Goal of the exercise:
From the data that follows, print exactly the lines starting at the one containing "From stdpp Require Import base list numbers strings sorting" and ending at the one containing "let b := history_accept s h in"; include both of them and nothing more.

──────────

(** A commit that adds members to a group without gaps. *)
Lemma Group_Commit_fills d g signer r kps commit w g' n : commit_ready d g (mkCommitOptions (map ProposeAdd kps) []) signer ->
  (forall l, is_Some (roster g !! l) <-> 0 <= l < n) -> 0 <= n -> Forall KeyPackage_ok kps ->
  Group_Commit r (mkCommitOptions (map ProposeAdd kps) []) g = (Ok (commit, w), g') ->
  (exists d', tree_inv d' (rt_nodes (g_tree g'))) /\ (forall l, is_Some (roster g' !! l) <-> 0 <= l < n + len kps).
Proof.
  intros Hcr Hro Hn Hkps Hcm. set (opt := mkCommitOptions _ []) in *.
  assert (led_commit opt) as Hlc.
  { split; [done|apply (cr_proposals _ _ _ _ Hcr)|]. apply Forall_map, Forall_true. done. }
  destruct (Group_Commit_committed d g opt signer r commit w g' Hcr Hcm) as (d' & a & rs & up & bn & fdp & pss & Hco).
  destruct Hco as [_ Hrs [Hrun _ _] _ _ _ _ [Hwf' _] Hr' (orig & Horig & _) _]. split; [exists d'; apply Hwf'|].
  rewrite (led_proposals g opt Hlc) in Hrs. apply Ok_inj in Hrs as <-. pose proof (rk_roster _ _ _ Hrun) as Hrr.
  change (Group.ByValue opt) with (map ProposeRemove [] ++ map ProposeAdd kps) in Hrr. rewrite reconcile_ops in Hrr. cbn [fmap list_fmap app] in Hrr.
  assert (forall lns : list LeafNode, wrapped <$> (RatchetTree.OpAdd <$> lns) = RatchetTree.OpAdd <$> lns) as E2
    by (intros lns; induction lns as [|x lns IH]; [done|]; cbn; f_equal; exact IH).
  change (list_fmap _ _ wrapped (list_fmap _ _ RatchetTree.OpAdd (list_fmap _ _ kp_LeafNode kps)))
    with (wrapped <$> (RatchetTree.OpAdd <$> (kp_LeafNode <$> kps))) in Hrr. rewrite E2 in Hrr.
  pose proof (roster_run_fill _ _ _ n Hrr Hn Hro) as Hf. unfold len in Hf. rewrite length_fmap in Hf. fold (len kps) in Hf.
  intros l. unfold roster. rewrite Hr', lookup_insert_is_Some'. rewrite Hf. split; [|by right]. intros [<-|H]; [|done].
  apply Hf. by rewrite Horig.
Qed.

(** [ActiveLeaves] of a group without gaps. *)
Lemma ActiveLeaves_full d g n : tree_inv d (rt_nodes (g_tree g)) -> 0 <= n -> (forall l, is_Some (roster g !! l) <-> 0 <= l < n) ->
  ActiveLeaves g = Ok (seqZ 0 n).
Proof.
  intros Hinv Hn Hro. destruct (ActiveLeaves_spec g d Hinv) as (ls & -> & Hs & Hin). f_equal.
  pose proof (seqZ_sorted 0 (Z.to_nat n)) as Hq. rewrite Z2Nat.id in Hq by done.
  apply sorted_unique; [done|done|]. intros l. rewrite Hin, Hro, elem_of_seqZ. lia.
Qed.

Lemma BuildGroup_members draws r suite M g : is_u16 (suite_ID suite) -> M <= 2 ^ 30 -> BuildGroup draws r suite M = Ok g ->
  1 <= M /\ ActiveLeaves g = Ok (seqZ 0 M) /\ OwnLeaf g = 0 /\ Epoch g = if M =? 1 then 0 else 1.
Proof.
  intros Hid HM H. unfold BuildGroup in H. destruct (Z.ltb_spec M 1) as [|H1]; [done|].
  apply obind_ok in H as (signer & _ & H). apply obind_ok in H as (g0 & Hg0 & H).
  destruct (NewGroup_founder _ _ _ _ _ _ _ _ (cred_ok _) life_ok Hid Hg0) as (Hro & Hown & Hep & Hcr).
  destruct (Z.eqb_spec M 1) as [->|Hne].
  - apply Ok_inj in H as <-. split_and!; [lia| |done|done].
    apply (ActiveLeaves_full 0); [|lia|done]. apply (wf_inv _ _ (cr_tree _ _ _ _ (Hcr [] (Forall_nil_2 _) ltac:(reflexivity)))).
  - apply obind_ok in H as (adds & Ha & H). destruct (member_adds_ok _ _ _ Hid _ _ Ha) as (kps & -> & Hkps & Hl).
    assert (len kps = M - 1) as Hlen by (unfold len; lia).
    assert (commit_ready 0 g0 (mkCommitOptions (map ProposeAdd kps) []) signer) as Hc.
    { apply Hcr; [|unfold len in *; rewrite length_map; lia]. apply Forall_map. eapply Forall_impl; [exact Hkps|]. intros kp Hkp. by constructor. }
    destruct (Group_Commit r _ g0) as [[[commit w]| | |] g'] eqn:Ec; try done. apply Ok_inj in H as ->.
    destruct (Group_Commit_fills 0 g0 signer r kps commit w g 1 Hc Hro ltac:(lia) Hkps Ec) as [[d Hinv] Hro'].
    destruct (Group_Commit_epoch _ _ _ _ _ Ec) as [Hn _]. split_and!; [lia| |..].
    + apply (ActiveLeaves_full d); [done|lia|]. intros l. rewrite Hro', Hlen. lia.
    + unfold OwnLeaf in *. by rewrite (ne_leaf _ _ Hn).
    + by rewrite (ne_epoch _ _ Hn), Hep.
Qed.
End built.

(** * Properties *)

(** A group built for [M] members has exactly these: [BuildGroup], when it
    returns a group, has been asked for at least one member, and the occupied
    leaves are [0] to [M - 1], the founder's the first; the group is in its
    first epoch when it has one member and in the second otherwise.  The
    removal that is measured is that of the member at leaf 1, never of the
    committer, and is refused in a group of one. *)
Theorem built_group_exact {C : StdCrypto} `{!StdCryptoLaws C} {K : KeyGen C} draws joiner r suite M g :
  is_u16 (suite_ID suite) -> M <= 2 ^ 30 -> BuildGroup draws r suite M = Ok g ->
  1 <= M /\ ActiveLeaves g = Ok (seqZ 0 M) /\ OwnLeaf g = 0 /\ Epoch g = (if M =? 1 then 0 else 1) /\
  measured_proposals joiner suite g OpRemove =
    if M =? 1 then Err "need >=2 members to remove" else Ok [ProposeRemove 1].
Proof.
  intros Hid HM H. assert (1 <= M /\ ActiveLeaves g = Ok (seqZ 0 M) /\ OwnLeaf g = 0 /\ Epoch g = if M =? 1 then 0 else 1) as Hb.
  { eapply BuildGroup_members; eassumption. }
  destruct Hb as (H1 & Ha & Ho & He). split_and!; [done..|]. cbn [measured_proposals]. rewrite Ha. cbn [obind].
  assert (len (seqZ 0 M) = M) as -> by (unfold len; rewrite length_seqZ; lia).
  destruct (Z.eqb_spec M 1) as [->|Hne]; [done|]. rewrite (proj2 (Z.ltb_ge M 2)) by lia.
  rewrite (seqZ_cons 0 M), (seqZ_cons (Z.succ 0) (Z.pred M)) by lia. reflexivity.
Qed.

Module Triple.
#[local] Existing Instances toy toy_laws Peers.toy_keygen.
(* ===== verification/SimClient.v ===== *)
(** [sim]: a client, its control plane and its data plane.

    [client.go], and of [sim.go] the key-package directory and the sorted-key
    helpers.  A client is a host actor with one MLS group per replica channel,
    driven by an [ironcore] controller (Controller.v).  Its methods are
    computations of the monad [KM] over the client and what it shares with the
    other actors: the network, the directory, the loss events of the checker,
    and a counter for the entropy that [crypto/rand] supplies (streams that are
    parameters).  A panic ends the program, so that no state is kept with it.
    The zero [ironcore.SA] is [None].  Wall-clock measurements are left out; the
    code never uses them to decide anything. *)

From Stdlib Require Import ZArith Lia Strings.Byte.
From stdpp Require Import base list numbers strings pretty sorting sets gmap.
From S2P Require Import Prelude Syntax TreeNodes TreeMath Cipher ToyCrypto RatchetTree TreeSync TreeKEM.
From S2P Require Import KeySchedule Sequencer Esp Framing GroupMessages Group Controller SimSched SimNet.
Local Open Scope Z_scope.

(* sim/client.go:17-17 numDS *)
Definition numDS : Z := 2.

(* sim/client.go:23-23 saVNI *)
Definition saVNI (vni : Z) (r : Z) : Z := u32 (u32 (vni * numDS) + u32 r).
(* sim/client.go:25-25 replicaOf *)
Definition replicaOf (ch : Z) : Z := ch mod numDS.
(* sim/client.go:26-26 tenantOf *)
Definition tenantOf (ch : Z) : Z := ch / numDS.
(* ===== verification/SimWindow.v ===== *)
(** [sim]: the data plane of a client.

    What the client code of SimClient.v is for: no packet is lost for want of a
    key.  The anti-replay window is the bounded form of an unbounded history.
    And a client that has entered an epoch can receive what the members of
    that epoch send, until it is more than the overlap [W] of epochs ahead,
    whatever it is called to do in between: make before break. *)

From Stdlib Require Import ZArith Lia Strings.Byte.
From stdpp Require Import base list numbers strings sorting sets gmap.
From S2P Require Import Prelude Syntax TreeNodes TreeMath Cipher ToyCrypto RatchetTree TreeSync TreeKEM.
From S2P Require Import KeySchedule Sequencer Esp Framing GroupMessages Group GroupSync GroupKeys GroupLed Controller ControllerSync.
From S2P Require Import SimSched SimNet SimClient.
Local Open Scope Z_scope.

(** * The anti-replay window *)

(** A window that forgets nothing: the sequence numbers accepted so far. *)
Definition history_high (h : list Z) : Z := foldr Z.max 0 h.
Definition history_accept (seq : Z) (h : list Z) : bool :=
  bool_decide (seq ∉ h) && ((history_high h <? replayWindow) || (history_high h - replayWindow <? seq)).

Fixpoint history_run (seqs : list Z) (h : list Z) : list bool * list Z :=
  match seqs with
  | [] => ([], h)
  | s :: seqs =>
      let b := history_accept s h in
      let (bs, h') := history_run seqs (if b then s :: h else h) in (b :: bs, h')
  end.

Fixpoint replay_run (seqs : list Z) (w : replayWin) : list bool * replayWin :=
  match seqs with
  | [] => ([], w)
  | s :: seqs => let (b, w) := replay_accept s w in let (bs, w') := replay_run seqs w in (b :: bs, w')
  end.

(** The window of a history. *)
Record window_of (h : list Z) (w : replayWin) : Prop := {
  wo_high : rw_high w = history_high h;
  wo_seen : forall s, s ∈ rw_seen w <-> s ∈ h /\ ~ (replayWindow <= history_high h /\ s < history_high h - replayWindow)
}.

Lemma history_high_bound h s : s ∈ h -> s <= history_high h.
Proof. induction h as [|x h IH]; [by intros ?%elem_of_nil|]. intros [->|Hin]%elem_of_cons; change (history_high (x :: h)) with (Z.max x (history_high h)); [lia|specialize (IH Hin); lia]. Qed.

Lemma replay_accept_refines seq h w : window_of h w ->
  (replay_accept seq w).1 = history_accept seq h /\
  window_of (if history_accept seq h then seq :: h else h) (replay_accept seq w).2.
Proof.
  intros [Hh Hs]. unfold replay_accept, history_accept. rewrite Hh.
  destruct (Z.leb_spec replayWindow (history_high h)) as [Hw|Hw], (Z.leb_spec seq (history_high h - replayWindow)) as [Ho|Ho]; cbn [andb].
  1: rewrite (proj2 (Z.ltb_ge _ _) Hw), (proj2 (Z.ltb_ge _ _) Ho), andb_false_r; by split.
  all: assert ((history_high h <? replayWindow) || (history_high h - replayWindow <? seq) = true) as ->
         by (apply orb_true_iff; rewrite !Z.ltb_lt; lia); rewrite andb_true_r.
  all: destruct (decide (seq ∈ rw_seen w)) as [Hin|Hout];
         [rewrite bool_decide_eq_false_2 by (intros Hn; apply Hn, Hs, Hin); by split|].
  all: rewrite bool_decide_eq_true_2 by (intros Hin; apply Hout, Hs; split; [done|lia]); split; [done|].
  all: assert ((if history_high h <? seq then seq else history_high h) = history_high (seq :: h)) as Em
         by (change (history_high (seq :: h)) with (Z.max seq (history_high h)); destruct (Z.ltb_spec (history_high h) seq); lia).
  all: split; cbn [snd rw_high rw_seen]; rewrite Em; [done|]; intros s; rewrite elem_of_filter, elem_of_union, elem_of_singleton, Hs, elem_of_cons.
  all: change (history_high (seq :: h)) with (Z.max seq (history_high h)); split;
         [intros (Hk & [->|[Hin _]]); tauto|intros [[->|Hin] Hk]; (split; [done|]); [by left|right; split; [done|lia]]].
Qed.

──────────

Finished task:
From stdpp Require Import base list numbers strings sorting sets gmap.
From S2P Require Import Prelude Syntax TreeNodes TreeMath Cipher ToyCrypto RatchetTree TreeSync TreeKEM.
From S2P Require Import KeySchedule Sequencer Esp Framing GroupMessages Group GroupSync GroupKeys GroupLed Controller ControllerSync.
From S2P Require Import SimSched SimNet SimClient.
Local Open Scope Z_scope.

(** * The anti-replay window *)

(** A window that forgets nothing: the sequence numbers accepted so far. *)
Definition history_high (h : list Z) : Z := foldr Z.max 0 h.
Definition history_accept (seq : Z) (h : list Z) : bool :=
  bool_decide (seq ∉ h) && ((history_high h <? replayWindow) || (history_high h - replayWindow <? seq)).

Fixpoint history_run (seqs : list Z) (h : list Z) : list bool * list Z :=
  match seqs with
  | [] => ([], h)
  | s :: seqs =>
      let b := history_accept s h in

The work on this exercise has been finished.